We Made It Together
My life was in a downward spiral and suicide seemed like a good idea. I was homeless, penniless and very sick from the effects of addiction: a bleeding ulcer, a bleeding colon and transient neuropathy in my legs. I was twenty-six years old.
Suicide wasn’t just an idle thought. I’d known someone who’d killed himself and I figured I’d do it the same way. It seemed like an easy solution and I saw no other options. I’d been president of the student association at Grosse Pointe South High School and a National Merit Scholar. Now, I was living in a flop house in California, down to my last few dollars. I was too sick to work and too delusional to get help on my own.
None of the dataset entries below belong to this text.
(** C7, as amended.  With a codec that undoes its own compression, and for
    a write with or without compression: on the filesystem backend a
    successful [put] followed by [get] returns the content, provided the
    write is compressed or no compressed sibling [P.gz] was there before;
    on the S3 and Google stores it does, provided the service does not
    refuse the read; on the HTTP backend [put] never succeeds. *)
Theorem put_then_get (env : Env) (p : BucketPath) (P : string) (C : bytes)
    (ct method cc : option string) :
  codec_round_trip (env_codec env) ->
  (forall fs fs',
      SimpleStorage.put_file (env_codec env) (file_interface env p) P C ct method cc fs
        = (Ok tt, fs') ->
      truthy method = true \/
        OS.exists_ fs (FileInterface.get_path_to_file p P ++ ".gz") = false ->
      SimpleStorage.get_file (file_interface env p) P fs' = (Ok (Some C), fs')) /\
  (forall bk bk',
      SimpleStorage.put_file (env_codec env) (s3_interface env p) P C ct method cc bk
        = (Ok tt, bk') ->
      env_s3_fault env "get_object" (S3Interface.get_path_to_file p P) = None ->
      SimpleStorage.get_file (s3_interface env p) P bk' = (Ok (Some C), bk')) /\
  (forall bk bk',
      SimpleStorage.put_file (env_codec env) (gcs_interface env p) P C ct method cc bk
        = (Ok tt, bk') ->
      env_gcs_fault env "get_blob" (GoogleCloudStorageInterface.get_path_to_file p P)
        = None ->
      env_gcs_fault env "download" (GoogleCloudStorageInterface.get_path_to_file p P)
        = None ->
      SimpleStorage.get_file (gcs_interface env p) P bk' = (Ok (Some C), bk')) /\
  (forall c,
      SimpleStorage.put_file (env_codec env) (http_interface env p) P C ct method cc c
        = (Raise NotImplementedError, c)).
Proof.
  intros Hcdc. split; [|split; [|split]].
  - intros fs fs' Hput Hcase.
    apply StoreRoundTrip.simple_put_file_ok in Hput as (C' & Hc & Hput).
    simpl in Hput. apply RoundTripFacts.file_put_file_ok in Hput.
    unfold SimpleStorage.get_file. simpl. subst fs'.
    apply RoundTripFacts.compress_cases in Hc as [[Hm ->]|(Hm & -> & ->)].
    + rewrite Hm.
      apply (RoundTripFacts.file_get_after_put (env_codec env) p P C fs _ None);
        [done|].
      right. repeat split. destruct Hcase as [Ht|Hs]; [congruence|done].
    + apply (RoundTripFacts.file_get_after_put (env_codec env) p P C fs _
               (Some "gzip")); [done|]. by left.
  - intros bk bk' Hput Hget.
    apply StoreRoundTrip.simple_put_file_ok in Hput as (C' & Hc & Hput).
    simpl in Hput. unfold SimpleStorage.get_file. simpl.
    by apply (StoreRoundTrip.s3_round_trip _ _ _ _ _ C' C ct method cc bk).
  - intros bk bk' Hput Hget Hdl.
    apply StoreRoundTrip.simple_put_file_ok in Hput as (C' & Hc & Hput).
    simpl in Hput. unfold SimpleStorage.get_file. simpl.
    by apply (StoreRoundTrip.gcs_round_trip _ _ _ _ _ C' C ct method cc bk).
  - intros c. unfold SimpleStorage.put_file, SimpleStorage.put_files.
    unfold compress. destruct method as [m|]; [|done].
    destruct (m =? ""); [done|]. by destruct (m =? "gzip").
Qed.

Lemma put_then_get_witness :
  SimpleStorage.get_file (file_interface sample_env tmp_layer) "z"
    (snd (SimpleStorage.put_file framing_codec (file_interface sample_env tmp_layer)
            "z" (bytes_of "content") None (Some "gzip") None sibling_files))
  = (Ok (Some (bytes_of "content")),
     snd (SimpleStorage.put_file framing_codec (file_interface sample_env tmp_layer)
            "z" (bytes_of "content") None (Some "gzip") None sibling_files)) /\
  SimpleStorage.get_file (s3_interface sample_env cloud_layer) "z"
    (snd (SimpleStorage.put_file framing_codec (s3_interface sample_env cloud_layer)
            "z" (bytes_of "content") None None None unordered_bucket))
  = (Ok (Some (bytes_of "content")),
     snd (SimpleStorage.put_file framing_codec (s3_interface sample_env cloud_layer)
            "z" (bytes_of "content") None None None unordered_bucket)).
Proof.
  split.
  - destruct (put_then_get sample_env tmp_layer "z" (bytes_of "content")
                None (Some "gzip") None) as (H & _).
    + intros c. reflexivity.
    + apply (H sibling_files); [reflexivity|by left].
  - destruct (put_then_get sample_env cloud_layer "z" (bytes_of "content")
                None None None) as (_ & H & _).
    + intros c. reflexivity.
    + apply (H unordered_bucket); reflexivity.
Defined.

(** C7, as stated, fails on the filesystem backend: with the compressed
    file [y.gz] stored earlier, an uncompressed write to [y] succeeds, and
    the read that follows returns the older content of [y.gz]. *)
Lemma stale_sibling_breaks_round_trip :
  fst (SimpleStorage.put_file framing_codec (file_interface sample_env tmp_layer)
         "y" (bytes_of "new") None None None sibling_files) = Ok tt /\
  fst (SimpleStorage.get_file (file_interface sample_env tmp_layer) "y"
         (snd (SimpleStorage.put_file framing_codec
                 (file_interface sample_env tmp_layer)
                 "y" (bytes_of "new") None None None sibling_files)))
    = Ok (Some (bytes_of "why")) /\
  bytes_of "why" <> bytes_of "new".
Proof. repeat split; done. Qed.

(** ** Paging through an S3 listing *)

Module S3ListingFacts.
Section S3ListingFacts.
Variable fault : string -> string -> option exn.
Variable page_size : nat.

Lemma list_objects_v2_cases prefix token bk :
  (exists e, S3Interface.list_objects_v2 fault page_size prefix token bk
             = (Raise e, bk))
  \/ exists resp,
       S3Interface.list_objects_v2 fault page_size prefix token bk = (Ok resp, bk)
       /\ S3Spec.pending prefix bk resp
          <= length (drop token
                       (List.filter (fun k => startswith k prefix) (map fst bk))).
Proof.
  unfold S3Interface.list_objects_v2, S3Interface.call.
  destruct (fault "list_objects_v2" prefix) as [e|]; [left; by exists e|].
  right. eexists. split; [reflexivity|].
  unfold S3Spec.pending. simpl.
  set (keys := List.filter _ _).
  destruct (S page_size <? length (drop token keys))%nat eqn:Hlt; [|lia].
  apply Nat.ltb_lt in Hlt. rewrite <- drop_drop.
  rewrite (length_drop (drop token keys)). lia.
Qed.

(** The loop of [list_files] ends within [pending] pages. *)
Lemma list_files_while_fuel fuel : forall layer_path prefix flat resp yielded bk,
  S3Spec.pending prefix bk resp <= fuel ->
  S3Interface.list_files_while fault page_size fuel layer_path prefix flat
    resp yielded bk <> None.
Proof.
  induction fuel as [|fuel IH]; intros layer_path prefix flat resp yielded bk Hfuel;
    unfold S3Spec.pending in Hfuel; simpl;
    destruct (IsTruncated resp); [|done| |done];
    destruct (NextContinuationToken resp) as [token|]; [|done| |done];
    [lia|].
  destruct (list_objects_v2_cases prefix token bk) as [(e & ->)|(resp' & -> & Hle)];
    [done|].
  destruct (S3Interface.iterate _ _ _ _); [|done].
  apply IH. lia.
Qed.

(** [list_files] grants as many pages as the bucket has keys, which is
    enough. *)
Lemma list_files_fuel_enough layer_path prefix flat resp l bk :
  S3Interface.list_objects_v2 fault page_size prefix 0 bk = (Ok resp, bk) ->
  S3Interface.list_files_while fault page_size (length bk) layer_path prefix flat
    resp l bk <> None.
Proof.
  intros Hpage. apply list_files_while_fuel.
  destruct (list_objects_v2_cases prefix 0 bk) as [(e & He)|(resp' & He & Hle)];
    rewrite He in Hpage; [done|]. injection Hpage as ->.
  etrans; [exact Hle|]. rewrite drop_0.
  etrans; [apply filter_length_le|]. by rewrite length_map.
Qed.
End S3ListingFacts.
End S3ListingFacts.

(** ** The HTTP backend *)

Module HttpFacts.
Section HttpFacts.
Variable server : string -> string -> response.
Variable max_streams : nat.
Variable _path : BucketPath.

Local Abbreviation key := (HttpInterface.get_path_to_file _path).
Local Abbreviation tracks := (HttpSpec.tracks max_streams _path).
Local Abbreviation get_result := (HttpSpec.get_result server _path).
Local Abbreviation exists_result := (HttpSpec.exists_result server _path).

Lemma last_snoc {A} (l : list A) (x : A) : last (l ++ [x]) = Some x.
Proof. induction l as [|y [|z l] IH]; simpl in *; done. Qed.

Lemma removelast_snoc {A} (l : list A) (x : A) : removelast (l ++ [x]) = l.
Proof. by rewrite removelast_last. Qed.

Lemma last_None {A} (l : list A) : last l = None -> l = [].
Proof. induction l as [|y [|z l] IH]; simpl in *; try done. intros H. by apply IH in H. Qed.

Lemma last_Some_snoc {A} (l : list A) (x : A) :
  last l = Some x -> l = removelast l ++ [x].
Proof.
  intros H. destruct (decide (l = [])) as [->|Hne]; [done|].
  destruct (exists_last Hne) as (l' & y & ->).
  rewrite last_snoc in H. injection H as ->. by rewrite removelast_snoc.
Qed.

(** Closing the newest stream leaves the older ones. *)
Lemma close_newest c s :
  Forall (fun r : nat * (string * string) => fst r < next_stream_id c) (streams c) ->
  List.filter (fun r : nat * (string * string) => negb (fst r =? next_stream_id c)%nat)
    (streams c ++ [(next_stream_id c, s)])
  = streams c.
Proof.
  intros Hlt. rewrite List.filter_app. simpl. rewrite Nat.eqb_refl. simpl.
  rewrite app_nil_r. induction Hlt as [|r l Hr _ IH]; simpl; [done|].
  destruct (fst r =? next_stream_id c)%nat eqn:E.
  - apply Nat.eqb_eq in E. lia.
  - simpl. by rewrite IH.
Qed.

(** One request and its response on a connection with room for a stream. *)
Lemma request_response method file_path c :
  length (streams c) < max_streams ->
  Forall (fun r : nat * (string * string) => fst r < next_stream_id c) (streams c) ->
  (let! _ := HttpInterface.conn_request max_streams method (key file_path) in
   HttpInterface.conn_get_response server None)%call c
  = (Ok (server method (key file_path)),
     {| streams := streams c; next_stream_id := next_stream_id c + 2 |}).
Proof.
  intros Hroom Hlt.
  unfold bind, HttpInterface.conn_request, HttpInterface.conn_get_response.
  destruct (max_streams <=? length (streams c))%nat eqn:E;
    [apply Nat.leb_le in E; lia|].
  simpl. rewrite last_snoc. unfold HttpInterface.close_stream. simpl.
  by rewrite close_newest.
Qed.

Lemma get_file_attempt_spec file_path c :
  length (streams c) < max_streams ->
  Forall (fun r : nat * (string * string) => fst r < next_stream_id c) (streams c) ->
  HttpInterface.get_file_attempt server max_streams _path file_path c
  = (get_result file_path,
     {| streams := streams c; next_stream_id := next_stream_id c + 2 |}).
Proof.
  intros Hroom Hlt.
  pose proof (request_response "GET" file_path c Hroom Hlt) as H.
  unfold HttpInterface.get_file_attempt, bind in *.
  destruct (HttpInterface.conn_request _ _ _ c) as [[[sid|e]|] c1]; [|done|done].
  rewrite H. unfold HttpSpec.get_result, HttpSpec.answer_error, HttpSpec.answer_class.
  by destruct (isinstance_server _ || isinstance_client _).
Qed.

Lemma exists_attempt_spec file_path c :
  length (streams c) < max_streams ->
  Forall (fun r : nat * (string * string) => fst r < next_stream_id c) (streams c) ->
  HttpInterface.exists_attempt server max_streams _path file_path c
  = (exists_result file_path,
     {| streams := streams c; next_stream_id := next_stream_id c + 2 |}).
Proof.
  intros Hroom Hlt.
  pose proof (request_response "HEAD" file_path c Hroom Hlt) as H.
  unfold HttpInterface.exists_attempt, bind in *.
  destruct (HttpInterface.conn_request _ _ _ c) as [[[sid|e]|] c1]; [|done|done].
  rewrite H. unfold HttpSpec.exists_result, HttpSpec.answer_error, HttpSpec.answer_class.
  destruct (isinstance_notfound_forbidden _); [done|].
  by destruct (isinstance_server _ || isinstance_client _).
Qed.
In dire situations like mine, the sick person can’t be expected to make the right decisions. I certainly couldn’t be my own doctor, therapist or friend. Yet I would argue stubbornly with anyone who tried to reason with me. Friends and family had tried many times.
Fortunately, my family didn’t give up on me. At the eleventh hour, they tracked me down again, struggled past my stubbornness again and offered me help. This time, their long-distance intervention broke through my defenses and denial. The next day, I checked into a hospital for medical stabilization and was transferred ten days later to a month-long treatment program. Against all odds (and by the grace of God), I followed the directions I was given and joined the local community of recovering people. I’ve never looked back.
It all sounds easy, but there are few things more difficult. Most important were the continuing interventions that ultimately saved my life. Some people have the luxury of “hitting bottom,” coming to their senses and then getting appropriate help. But at that time in my life, I couldn’t find my backside with both hands. If it hadn’t been for the active involvement of my parents and the help of many other people along the way, I never could’ve made it. Recovery isn’t an “I” program, it’s a “we” program.
In many ways, we made it together. My parents had no idea how to help me, and their willingness to seek out and follow professional advice was a model for me to follow. They didn’t pretend to have all the answers, but they showed by example that they were willing to do the work and make changes in their own lives. Their example made it very difficult for me to deviate from the advice I was being given. If they had followed only part of the directions, what would I have done?
Some important points. My parents weren’t intimidated by my stubbornness. I was an adult and they let me go out into the world and find my own way. They stayed in touch, but only to offer support, not to enable. When they finally succeeded in getting me into treatment, they attended the family program, visited on weekends and followed the advice they were given. When I got out of treatment, they got involved in Al-anon.
Over the weeks and months that followed, we all got better. I worked a full-time job and continued my one-day-at-a time directions. My parents watched from a distance, but were quick to challenge my crazy thinking when it reared up every now and again. Together, we made our way to safe ground.
My father died an untimely death at 58, not long after the first anniversary of my sobriety. I’ll be forever grateful that he lived to see that much. He played an instrumental role in getting me back on the right track, not by force, but by love. Over the decades that followed, my mother has seen me go from derelict to something better than that and then something better still. Her constant faith and surprising wit have buoyed me up when nothing else would.
Their intervention paved the way for a life in recovery, a life beyond my imagining. None of us could have predicted how the years would unfold, but everyone could see the tragic path I’d been on. Their actions made all the difference.
If your loved one is suffering from addiction or mental health issues, it means you’re suffering right along with them. You don’t have to struggle alone. Professionals may not have a magic wand that will fix the problems overnight, but they do know the way out of the jungle. We can make it together.